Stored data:
========================================================================

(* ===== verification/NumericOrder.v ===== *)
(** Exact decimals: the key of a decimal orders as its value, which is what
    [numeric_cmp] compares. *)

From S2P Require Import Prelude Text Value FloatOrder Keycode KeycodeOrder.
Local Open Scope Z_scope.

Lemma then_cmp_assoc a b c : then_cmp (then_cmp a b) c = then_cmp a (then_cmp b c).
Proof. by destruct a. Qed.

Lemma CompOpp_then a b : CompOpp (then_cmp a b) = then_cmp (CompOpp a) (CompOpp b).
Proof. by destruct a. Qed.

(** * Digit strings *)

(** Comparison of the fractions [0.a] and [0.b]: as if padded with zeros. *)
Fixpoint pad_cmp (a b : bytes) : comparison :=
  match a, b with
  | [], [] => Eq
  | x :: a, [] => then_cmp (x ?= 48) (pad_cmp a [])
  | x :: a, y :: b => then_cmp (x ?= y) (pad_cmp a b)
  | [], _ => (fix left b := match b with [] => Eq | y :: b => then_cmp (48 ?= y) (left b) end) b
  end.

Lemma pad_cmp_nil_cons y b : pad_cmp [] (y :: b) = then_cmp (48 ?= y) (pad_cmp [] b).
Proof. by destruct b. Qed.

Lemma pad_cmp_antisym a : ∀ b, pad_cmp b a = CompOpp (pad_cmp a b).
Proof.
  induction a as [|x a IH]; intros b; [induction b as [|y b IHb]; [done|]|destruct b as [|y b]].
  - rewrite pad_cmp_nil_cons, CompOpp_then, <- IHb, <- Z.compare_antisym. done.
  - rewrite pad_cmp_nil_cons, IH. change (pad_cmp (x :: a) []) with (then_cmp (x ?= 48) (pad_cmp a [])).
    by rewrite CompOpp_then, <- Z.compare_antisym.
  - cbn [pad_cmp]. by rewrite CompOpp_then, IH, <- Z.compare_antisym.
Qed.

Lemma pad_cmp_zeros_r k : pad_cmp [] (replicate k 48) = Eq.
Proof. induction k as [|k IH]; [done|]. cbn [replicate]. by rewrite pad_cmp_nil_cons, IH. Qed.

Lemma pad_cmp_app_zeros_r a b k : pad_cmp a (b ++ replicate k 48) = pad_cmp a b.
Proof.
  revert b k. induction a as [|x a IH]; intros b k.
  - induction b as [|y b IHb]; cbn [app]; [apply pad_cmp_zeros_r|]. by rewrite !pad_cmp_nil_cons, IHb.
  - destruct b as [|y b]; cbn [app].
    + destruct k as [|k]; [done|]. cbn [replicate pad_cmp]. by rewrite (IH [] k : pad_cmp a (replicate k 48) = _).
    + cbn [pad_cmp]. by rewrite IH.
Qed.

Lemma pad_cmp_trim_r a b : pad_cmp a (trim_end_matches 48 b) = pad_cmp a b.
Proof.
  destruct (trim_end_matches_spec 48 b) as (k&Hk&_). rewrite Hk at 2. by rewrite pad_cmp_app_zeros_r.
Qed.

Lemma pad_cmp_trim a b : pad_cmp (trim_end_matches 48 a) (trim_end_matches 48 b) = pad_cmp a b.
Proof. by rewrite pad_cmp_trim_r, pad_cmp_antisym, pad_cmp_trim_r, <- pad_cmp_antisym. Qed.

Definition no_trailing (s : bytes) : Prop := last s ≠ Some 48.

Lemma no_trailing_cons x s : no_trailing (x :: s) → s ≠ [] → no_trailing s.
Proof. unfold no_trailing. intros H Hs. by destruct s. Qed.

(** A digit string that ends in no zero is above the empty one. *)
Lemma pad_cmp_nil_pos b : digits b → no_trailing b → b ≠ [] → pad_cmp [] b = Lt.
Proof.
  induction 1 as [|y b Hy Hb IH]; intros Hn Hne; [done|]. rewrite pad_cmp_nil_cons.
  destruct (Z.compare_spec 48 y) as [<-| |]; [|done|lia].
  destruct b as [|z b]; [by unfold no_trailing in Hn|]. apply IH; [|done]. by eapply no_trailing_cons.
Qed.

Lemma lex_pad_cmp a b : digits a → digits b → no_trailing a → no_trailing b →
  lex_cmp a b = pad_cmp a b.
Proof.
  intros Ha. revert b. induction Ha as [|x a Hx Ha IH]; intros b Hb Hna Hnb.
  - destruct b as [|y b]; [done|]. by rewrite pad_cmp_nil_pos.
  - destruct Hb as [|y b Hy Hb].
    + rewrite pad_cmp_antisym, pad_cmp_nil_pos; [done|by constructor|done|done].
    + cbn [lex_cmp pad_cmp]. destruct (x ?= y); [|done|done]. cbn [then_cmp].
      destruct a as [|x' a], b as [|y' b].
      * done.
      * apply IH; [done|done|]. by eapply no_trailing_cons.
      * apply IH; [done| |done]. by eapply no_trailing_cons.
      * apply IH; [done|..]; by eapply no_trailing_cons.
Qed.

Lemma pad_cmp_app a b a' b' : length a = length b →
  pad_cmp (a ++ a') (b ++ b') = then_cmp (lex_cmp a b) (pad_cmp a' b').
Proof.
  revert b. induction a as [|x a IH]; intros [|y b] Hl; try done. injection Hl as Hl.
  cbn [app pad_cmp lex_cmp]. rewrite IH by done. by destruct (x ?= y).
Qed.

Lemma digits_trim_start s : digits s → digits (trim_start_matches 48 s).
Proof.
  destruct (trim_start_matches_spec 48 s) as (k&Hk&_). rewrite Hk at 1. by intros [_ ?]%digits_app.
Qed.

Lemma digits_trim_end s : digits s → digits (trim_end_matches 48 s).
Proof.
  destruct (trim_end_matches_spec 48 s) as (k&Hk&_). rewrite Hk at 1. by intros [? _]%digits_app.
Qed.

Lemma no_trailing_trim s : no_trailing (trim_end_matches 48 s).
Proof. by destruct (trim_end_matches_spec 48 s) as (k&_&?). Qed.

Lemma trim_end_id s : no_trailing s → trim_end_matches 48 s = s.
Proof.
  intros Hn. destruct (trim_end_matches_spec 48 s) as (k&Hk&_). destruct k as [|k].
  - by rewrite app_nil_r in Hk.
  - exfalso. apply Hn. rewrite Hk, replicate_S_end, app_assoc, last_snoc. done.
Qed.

========================================================================

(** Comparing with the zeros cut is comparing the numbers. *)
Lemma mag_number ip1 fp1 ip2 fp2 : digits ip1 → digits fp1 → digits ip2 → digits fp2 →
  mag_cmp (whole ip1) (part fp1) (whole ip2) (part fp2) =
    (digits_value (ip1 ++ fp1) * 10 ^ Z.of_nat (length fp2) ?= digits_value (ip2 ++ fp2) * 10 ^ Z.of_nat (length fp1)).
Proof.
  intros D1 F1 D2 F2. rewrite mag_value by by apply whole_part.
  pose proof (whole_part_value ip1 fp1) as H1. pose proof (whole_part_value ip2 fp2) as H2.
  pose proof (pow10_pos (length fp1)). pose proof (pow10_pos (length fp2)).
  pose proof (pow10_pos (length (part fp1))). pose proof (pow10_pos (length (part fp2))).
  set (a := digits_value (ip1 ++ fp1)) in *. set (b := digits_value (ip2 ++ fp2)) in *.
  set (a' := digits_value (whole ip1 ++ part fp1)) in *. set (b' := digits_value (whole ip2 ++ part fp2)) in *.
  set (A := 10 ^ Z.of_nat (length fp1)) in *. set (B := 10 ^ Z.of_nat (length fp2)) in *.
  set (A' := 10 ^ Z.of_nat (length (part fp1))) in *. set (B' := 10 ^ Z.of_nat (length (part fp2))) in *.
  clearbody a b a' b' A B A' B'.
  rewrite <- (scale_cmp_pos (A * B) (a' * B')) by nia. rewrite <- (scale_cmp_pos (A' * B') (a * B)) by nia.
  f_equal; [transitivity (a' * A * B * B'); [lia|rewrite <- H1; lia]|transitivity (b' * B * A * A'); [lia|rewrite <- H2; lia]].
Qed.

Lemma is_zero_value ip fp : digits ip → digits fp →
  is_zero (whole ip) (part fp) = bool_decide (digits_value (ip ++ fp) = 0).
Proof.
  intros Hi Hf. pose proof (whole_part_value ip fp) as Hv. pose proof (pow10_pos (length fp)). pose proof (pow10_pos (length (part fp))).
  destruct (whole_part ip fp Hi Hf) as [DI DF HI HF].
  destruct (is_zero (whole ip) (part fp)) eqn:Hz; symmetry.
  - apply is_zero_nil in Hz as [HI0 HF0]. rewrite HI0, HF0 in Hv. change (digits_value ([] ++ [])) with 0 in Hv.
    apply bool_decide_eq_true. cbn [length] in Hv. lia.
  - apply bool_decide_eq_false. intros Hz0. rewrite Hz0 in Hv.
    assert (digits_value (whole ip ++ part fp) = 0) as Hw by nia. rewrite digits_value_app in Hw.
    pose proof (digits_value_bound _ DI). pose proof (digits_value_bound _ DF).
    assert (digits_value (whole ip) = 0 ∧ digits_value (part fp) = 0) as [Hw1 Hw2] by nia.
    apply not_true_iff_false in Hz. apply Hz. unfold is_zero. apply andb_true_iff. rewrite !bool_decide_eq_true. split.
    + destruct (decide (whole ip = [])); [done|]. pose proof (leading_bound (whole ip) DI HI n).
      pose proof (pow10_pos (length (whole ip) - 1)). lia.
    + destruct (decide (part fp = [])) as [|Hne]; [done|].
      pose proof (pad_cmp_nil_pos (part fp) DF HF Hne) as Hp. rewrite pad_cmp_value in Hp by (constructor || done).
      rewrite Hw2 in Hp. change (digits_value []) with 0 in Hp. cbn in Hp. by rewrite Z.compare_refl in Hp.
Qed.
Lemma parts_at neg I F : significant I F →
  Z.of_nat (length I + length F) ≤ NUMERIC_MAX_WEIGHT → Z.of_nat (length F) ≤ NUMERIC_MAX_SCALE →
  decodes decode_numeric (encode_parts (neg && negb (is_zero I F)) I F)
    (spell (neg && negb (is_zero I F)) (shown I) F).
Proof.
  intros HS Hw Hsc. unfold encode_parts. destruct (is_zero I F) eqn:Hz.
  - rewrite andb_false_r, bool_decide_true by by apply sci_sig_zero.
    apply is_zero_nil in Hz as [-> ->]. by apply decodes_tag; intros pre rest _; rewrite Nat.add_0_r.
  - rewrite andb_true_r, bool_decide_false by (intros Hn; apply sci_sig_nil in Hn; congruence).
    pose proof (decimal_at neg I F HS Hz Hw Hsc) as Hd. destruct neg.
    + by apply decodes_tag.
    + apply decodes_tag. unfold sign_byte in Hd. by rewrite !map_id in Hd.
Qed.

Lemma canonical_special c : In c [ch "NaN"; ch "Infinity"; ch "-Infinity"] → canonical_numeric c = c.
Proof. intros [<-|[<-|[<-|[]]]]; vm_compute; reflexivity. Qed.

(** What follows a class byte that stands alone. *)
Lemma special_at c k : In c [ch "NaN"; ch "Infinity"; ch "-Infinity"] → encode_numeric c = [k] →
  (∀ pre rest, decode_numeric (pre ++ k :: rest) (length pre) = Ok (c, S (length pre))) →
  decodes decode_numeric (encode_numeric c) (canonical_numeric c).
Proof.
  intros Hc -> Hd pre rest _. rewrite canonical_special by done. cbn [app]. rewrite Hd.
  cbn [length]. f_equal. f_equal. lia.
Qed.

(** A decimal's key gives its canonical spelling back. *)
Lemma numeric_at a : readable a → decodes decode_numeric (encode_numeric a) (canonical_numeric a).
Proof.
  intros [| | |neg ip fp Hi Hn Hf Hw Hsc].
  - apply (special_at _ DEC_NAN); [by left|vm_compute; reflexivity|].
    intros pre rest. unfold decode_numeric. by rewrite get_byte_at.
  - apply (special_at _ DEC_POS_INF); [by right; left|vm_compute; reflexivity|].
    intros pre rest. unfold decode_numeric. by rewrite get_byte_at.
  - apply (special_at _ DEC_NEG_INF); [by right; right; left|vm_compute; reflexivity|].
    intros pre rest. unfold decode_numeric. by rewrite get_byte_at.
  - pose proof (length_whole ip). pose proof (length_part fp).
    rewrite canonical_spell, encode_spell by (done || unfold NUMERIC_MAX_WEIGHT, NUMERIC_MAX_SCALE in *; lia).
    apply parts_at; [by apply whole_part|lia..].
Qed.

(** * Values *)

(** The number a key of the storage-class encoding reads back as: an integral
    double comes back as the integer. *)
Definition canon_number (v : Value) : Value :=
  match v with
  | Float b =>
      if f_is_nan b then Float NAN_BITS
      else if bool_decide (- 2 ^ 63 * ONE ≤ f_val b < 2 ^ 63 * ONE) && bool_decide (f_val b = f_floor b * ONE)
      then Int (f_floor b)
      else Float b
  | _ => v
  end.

========================================================================

## [Your task]
Among the entries, how many lines contain the word "revert"? Give the number alone.

## [Answer below]
3